Task goal: Please repeat the lines below exactly. Begin with the line containing "cbn [list_loop]. destruct" and go on through the line containing "apply dirs_app. split;".

(Records from a data collection)
%%

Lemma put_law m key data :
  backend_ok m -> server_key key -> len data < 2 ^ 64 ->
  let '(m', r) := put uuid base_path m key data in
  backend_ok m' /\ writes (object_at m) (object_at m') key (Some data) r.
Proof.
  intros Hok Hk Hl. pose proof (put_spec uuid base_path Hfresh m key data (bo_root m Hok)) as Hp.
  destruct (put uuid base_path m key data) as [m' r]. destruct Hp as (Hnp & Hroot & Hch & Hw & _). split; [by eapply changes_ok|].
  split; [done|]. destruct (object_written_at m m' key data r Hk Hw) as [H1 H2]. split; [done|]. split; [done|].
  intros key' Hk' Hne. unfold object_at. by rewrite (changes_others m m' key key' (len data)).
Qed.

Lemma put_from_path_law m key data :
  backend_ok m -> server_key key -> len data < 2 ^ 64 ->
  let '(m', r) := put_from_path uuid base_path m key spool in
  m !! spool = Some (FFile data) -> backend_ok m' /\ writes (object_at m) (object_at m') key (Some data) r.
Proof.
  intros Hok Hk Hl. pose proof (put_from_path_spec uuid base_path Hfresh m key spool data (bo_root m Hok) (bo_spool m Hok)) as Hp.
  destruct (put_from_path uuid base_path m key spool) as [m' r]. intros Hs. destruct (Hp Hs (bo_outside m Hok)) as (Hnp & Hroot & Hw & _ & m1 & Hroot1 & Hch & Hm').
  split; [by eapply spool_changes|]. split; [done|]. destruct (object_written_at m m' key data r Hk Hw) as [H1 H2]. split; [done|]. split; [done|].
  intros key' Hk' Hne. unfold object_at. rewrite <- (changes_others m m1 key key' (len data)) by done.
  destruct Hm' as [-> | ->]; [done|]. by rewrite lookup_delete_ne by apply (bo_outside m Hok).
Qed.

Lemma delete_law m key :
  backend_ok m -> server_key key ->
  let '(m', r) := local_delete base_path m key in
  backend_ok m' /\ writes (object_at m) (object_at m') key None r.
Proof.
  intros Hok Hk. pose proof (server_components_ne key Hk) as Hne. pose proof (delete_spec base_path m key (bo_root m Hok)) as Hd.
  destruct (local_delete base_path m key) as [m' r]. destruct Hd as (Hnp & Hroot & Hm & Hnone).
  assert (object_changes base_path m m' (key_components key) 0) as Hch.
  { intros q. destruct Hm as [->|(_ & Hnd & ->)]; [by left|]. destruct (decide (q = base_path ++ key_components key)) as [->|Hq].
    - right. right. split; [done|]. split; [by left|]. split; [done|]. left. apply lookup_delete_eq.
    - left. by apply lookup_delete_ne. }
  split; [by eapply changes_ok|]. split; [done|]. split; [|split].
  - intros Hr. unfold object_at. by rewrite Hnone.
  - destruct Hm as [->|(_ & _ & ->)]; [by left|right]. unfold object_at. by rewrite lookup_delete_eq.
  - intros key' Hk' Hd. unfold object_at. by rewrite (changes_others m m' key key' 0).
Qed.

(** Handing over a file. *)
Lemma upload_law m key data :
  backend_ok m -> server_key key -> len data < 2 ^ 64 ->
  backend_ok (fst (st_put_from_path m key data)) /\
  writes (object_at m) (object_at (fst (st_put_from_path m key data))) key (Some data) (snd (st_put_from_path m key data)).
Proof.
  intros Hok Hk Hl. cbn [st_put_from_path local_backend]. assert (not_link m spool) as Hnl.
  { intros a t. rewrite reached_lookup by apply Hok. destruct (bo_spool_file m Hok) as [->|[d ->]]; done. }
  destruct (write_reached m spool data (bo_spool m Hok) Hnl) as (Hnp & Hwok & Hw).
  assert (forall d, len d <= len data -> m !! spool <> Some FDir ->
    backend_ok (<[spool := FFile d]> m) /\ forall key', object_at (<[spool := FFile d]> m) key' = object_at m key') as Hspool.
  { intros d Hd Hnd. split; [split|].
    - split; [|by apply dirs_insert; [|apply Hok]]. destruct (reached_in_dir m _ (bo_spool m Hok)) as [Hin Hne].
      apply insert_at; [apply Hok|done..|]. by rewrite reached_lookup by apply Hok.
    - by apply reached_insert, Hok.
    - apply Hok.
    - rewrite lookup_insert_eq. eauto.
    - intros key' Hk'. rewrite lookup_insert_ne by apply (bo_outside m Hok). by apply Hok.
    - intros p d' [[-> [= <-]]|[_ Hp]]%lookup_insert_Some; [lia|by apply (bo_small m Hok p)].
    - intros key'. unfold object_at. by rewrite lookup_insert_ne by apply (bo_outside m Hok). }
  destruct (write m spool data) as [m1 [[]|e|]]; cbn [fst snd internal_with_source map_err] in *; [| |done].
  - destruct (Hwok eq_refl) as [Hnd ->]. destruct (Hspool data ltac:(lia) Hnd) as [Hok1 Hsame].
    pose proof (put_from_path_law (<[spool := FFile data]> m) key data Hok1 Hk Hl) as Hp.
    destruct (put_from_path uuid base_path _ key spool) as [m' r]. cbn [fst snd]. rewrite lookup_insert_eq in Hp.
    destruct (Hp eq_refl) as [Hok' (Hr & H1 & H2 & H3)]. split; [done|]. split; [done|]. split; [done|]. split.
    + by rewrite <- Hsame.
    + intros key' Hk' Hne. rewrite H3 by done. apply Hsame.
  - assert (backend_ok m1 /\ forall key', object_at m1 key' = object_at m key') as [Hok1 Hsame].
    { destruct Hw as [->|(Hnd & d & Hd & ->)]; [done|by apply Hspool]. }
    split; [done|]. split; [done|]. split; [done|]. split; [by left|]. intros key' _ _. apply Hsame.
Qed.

%%
%%

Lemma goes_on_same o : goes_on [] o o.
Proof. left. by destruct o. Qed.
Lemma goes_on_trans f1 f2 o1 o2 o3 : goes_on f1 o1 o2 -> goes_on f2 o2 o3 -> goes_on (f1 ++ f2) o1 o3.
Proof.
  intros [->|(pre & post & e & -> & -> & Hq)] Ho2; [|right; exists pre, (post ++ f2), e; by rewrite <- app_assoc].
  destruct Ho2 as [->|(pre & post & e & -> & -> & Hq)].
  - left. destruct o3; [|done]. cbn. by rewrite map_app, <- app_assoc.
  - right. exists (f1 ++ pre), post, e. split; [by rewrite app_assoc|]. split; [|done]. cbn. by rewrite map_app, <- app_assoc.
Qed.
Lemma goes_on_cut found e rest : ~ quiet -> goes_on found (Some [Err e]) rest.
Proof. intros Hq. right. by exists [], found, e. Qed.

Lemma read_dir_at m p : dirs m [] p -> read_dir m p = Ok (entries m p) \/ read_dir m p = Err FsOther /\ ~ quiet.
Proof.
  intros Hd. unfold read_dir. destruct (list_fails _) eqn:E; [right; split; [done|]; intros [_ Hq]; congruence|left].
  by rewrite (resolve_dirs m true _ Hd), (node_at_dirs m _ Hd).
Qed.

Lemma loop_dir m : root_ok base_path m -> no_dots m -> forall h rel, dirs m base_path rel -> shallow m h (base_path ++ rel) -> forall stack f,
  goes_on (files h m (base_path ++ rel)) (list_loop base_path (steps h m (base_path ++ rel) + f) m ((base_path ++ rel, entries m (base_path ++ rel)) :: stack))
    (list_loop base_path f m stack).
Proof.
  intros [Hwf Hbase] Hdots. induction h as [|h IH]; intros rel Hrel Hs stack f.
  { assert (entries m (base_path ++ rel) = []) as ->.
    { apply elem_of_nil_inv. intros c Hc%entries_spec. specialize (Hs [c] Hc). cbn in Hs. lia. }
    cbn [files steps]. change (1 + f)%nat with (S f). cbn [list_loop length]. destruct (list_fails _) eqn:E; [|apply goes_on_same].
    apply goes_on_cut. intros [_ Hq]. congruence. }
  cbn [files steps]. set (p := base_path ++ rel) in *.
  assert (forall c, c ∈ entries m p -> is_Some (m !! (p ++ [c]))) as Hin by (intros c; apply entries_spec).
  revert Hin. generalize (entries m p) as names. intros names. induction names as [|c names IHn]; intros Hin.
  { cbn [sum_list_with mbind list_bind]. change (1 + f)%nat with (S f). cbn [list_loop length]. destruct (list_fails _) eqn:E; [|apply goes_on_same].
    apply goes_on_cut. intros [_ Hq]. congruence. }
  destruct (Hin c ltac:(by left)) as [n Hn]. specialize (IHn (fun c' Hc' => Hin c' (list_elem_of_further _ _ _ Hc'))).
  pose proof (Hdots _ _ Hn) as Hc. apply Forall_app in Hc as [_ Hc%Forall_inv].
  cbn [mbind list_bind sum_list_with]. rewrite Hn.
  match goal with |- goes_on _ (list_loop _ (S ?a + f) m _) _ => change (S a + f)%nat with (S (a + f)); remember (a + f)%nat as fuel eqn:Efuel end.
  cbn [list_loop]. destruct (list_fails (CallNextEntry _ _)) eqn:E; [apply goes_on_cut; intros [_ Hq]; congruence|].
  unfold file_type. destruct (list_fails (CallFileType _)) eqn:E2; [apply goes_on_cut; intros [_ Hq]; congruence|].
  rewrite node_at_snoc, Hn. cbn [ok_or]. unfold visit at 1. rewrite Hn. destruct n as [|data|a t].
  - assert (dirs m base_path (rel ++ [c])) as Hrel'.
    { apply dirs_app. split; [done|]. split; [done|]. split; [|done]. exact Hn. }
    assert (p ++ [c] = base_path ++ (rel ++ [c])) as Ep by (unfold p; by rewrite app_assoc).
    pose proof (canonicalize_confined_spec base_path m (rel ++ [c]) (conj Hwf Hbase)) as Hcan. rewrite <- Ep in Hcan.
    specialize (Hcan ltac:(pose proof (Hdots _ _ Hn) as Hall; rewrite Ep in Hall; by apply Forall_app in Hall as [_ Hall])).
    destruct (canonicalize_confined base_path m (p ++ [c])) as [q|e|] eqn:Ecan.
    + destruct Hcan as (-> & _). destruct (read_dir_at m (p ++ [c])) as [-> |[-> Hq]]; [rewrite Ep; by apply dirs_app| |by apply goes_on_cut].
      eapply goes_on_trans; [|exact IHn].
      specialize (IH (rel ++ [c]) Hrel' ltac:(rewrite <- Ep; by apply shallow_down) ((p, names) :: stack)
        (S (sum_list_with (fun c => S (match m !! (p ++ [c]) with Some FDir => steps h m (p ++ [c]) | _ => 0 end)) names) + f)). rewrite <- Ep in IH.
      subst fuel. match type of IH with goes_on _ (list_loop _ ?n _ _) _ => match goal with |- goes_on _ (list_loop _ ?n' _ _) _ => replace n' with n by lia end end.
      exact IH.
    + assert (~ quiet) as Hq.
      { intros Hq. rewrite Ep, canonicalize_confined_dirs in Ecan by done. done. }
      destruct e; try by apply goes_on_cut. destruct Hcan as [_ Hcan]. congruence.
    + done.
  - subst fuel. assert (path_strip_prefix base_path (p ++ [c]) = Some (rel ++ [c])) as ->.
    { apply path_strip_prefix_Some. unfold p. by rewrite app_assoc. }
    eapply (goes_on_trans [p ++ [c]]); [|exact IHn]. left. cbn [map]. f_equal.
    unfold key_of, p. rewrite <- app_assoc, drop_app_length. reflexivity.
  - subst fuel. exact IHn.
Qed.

%%
%%

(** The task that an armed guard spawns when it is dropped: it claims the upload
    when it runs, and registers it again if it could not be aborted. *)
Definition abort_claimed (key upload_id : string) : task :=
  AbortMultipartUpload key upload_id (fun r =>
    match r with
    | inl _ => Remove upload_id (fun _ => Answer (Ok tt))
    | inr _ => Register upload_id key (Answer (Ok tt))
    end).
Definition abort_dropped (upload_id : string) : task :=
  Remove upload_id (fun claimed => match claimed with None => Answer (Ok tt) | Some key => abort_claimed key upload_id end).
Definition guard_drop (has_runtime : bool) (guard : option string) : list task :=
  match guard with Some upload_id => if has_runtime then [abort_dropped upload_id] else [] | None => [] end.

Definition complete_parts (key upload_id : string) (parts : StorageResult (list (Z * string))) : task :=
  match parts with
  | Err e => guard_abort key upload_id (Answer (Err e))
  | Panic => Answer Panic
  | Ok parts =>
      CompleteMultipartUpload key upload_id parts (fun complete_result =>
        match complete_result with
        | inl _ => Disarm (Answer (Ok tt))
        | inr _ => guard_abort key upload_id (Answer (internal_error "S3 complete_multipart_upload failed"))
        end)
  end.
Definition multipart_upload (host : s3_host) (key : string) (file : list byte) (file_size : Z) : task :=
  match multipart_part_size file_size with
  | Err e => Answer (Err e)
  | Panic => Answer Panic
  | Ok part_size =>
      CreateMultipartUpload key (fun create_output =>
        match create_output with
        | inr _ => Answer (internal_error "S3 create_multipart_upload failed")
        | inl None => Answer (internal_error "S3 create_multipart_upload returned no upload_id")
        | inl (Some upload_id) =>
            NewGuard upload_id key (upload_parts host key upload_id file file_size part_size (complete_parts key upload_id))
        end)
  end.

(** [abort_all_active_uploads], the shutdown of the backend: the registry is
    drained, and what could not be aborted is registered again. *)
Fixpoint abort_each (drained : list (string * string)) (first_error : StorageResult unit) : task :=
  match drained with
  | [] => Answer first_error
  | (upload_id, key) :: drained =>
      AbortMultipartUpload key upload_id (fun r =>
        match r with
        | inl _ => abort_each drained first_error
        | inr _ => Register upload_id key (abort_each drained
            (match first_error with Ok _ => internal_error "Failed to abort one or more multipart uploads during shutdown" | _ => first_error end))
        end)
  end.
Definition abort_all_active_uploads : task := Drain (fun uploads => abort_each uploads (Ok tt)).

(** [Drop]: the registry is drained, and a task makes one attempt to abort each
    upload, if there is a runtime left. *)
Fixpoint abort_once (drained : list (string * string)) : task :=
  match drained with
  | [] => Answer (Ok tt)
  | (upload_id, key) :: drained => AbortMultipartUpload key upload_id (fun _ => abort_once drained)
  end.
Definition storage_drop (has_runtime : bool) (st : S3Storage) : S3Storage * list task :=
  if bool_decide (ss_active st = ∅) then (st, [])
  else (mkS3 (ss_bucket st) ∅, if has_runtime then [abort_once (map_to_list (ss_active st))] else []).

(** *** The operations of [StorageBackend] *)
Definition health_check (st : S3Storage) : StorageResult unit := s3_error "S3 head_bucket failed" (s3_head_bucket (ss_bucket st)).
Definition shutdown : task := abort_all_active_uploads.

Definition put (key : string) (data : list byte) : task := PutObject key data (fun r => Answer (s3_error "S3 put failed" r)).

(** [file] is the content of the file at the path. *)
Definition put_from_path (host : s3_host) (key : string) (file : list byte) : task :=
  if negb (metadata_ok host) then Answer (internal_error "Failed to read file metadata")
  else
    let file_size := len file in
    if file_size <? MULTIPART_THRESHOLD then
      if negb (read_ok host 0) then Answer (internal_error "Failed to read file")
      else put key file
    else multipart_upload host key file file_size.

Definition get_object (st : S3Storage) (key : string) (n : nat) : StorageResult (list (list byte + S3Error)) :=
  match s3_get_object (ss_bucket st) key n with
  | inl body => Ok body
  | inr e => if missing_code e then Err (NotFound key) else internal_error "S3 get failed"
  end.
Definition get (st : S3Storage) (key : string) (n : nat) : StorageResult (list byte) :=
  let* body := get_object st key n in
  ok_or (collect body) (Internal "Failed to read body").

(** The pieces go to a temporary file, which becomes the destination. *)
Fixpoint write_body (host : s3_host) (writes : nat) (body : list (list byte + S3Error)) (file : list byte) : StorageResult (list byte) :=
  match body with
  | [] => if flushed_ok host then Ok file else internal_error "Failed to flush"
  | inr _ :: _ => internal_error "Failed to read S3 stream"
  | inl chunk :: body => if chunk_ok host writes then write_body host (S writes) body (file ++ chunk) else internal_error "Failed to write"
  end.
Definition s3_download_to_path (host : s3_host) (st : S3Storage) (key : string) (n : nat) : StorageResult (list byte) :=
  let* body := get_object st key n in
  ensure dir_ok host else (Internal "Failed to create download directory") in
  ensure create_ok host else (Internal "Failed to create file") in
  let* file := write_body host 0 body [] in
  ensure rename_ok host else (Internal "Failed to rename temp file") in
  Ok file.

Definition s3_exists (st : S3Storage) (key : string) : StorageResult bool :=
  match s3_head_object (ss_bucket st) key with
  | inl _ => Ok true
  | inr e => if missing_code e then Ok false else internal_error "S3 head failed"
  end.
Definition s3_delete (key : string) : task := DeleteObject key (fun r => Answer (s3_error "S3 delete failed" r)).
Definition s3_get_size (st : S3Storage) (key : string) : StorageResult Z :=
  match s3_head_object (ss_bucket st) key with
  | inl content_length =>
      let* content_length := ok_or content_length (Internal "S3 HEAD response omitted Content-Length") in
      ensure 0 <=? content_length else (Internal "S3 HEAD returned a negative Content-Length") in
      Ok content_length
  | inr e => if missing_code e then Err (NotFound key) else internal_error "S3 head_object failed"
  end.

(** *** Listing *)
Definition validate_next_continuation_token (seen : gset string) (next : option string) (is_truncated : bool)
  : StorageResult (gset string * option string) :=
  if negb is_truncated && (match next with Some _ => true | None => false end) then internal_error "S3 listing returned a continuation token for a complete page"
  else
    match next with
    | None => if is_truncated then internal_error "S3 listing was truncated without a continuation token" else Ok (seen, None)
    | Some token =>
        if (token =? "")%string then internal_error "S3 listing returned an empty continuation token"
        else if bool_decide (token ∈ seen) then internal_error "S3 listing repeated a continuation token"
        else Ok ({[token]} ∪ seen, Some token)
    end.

%%

Response:
  cbn [list_loop]. destruct (list_fails (CallNextEntry _ _)) eqn:E; [apply goes_on_cut; intros [_ Hq]; congruence|].
  unfold file_type. destruct (list_fails (CallFileType _)) eqn:E2; [apply goes_on_cut; intros [_ Hq]; congruence|].
  rewrite node_at_snoc, Hn. cbn [ok_or]. unfold visit at 1. rewrite Hn. destruct n as [|data|a t].
  - assert (dirs m base_path (rel ++ [c])) as Hrel'.
    { apply dirs_app. split; [done|]. split; [done|]. split; [|done]. exact Hn. }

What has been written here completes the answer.